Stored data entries
####

(** * WaitlistMailer (lib/index.ts): a shallow embedding and its properties

    The class [WaitlistMailer] of [lib/index.ts] keeps a [Set<string>] of
    e-mail addresses, validates additions with Joi, sends confirmation mails
    through a nodemailer transporter and reports what it does through
    [EventEmitter] events.

    Modelling choices, in the order they appear below.
    - JavaScript strings are [string]; every [ascii] stands for one UTF-16
      code unit below 256, so [\s] and [toLowerCase] are the JavaScript ones
      restricted to that range.
    - [String.prototype.replace] with a global regular expression is modelled
      for the two shapes of pattern the class builds: the literal
      [\[Company Name\]] and [{{\s*key\s*}}] for an identifier [key].  The
      replacement string goes through ECMAScript's GetSubstitution.  For a
      key that is not an identifier, and for the pattern the caller gives to
      [findEmailsByPattern], the regular-expression engine of the runtime is
      a parameter: it says whether the source compiles and what the
      replacement yields.
    - An object used as a record of strings is the list of its entries in
      the order [Object.entries] gives them: array indices first, in
      ascending order, then the other keys in the order of their creation.
    - [Set<string>] is a duplicate-free list in insertion order (the order
      [Array.from] and [for ... of] observe).
    - Arrays handed to callers live in a store ([gmap] from locations to
      contents), so that aliasing between two returned arrays can be stated.
      The [Set] itself is private and no method returns it: it is a field of
      the state, not a cell of the store.
    - [saveWaitlist], [close] and [waitForInitialization] are not embedded;
      the properties below speak of the other eleven public methods.
    - Everything that is not code of the class (Joi, the SMTP transport, the
      file system, the Mongo and SQL drivers, the regular-expression engine)
      is a parameter of the section.
    - Methods are state transformers over a record holding the object's
      fields, the store and the chronological trace of observable effects
      (events emitted, mails handed to the transport, delays, file reads and
      backend commands).  [console.log] and [console.error] are not traced. *)

From Stdlib Require Import ZArith Lia Ascii.
From stdpp Require Import base gmap strings list.

Local Open Scope string_scope.
Local Open Scope Z_scope.
Local Open Scope list_scope.

(** ** JavaScript strings *)

Module JsString.

(** [\s] of a regular expression without the [u] flag, on code units below
    256: TAB, LF, VT, FF, CR, SPACE and NO-BREAK SPACE. *)
Definition isSpace (c : ascii) : bool :=
  let n := nat_of_ascii c in
  ((9 <=? n) && (n <=? 13))%nat || (n =? 32)%nat || (n =? 160)%nat.

Definition isDigit (c : ascii) : bool :=
  let n := nat_of_ascii c in ((48 <=? n) && (n <=? 57))%nat.

Definition isLetter (c : ascii) : bool :=
  let n := nat_of_ascii c in
  ((65 <=? n) && (n <=? 90))%nat || ((97 <=? n) && (n <=? 122))%nat.

(** The keys for which [new RegExp(`{{\\s*${key}\\s*}}`, 'g')] matches the
    key literally: identifiers made of letters, digits and [_] that do not
    start with a digit.  No regular-expression metacharacter and no white
    space occurs in them. *)
Definition isIdentStart (c : ascii) : bool :=
  isLetter c || (nat_of_ascii c =? 95)%nat.

Definition isIdentChar (c : ascii) : bool :=
  isIdentStart c || isDigit c.

Fixpoint allChars (p : ascii -> bool) (s : string) : bool :=
  match s with
  | EmptyString => true
  | String c r => p c && allChars p r
  end.

Definition isIdentifier (s : string) : bool :=
  match s with
  | EmptyString => false
  | String c r => isIdentStart c && allChars isIdentChar r
  end.

(** [stripPrefix p s] is what follows [p] in [s] when [s] starts with [p]. *)
Fixpoint stripPrefix (p s : string) : option string :=
  match p, s with
  | EmptyString, _ => Some s
  | String a p', String b s' =>
      if Ascii.eqb a b then stripPrefix p' s' else None
  | String _ _, EmptyString => None
  end.

(** Greedy [\s*]: the number of white-space units consumed and the rest. *)
Fixpoint skipSpaces (s : string) : nat * string :=
  match s with
  | String c r =>
      if isSpace c then let '(n, t) := skipSpaces r in (S n, t) else (O, s)
  | EmptyString => (O, s)
  end.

####

(Instructions for the task): Retype the entries exactly from the first line, stopping after the line with "through a nodemailer".

(Solution to the exercise):
(** * WaitlistMailer (lib/index.ts): a shallow embedding and its properties

    The class [WaitlistMailer] of [lib/index.ts] keeps a [Set<string>] of
    e-mail addresses, validates additions with Joi, sends confirmation mails
    through a nodemailer transporter and reports what it does through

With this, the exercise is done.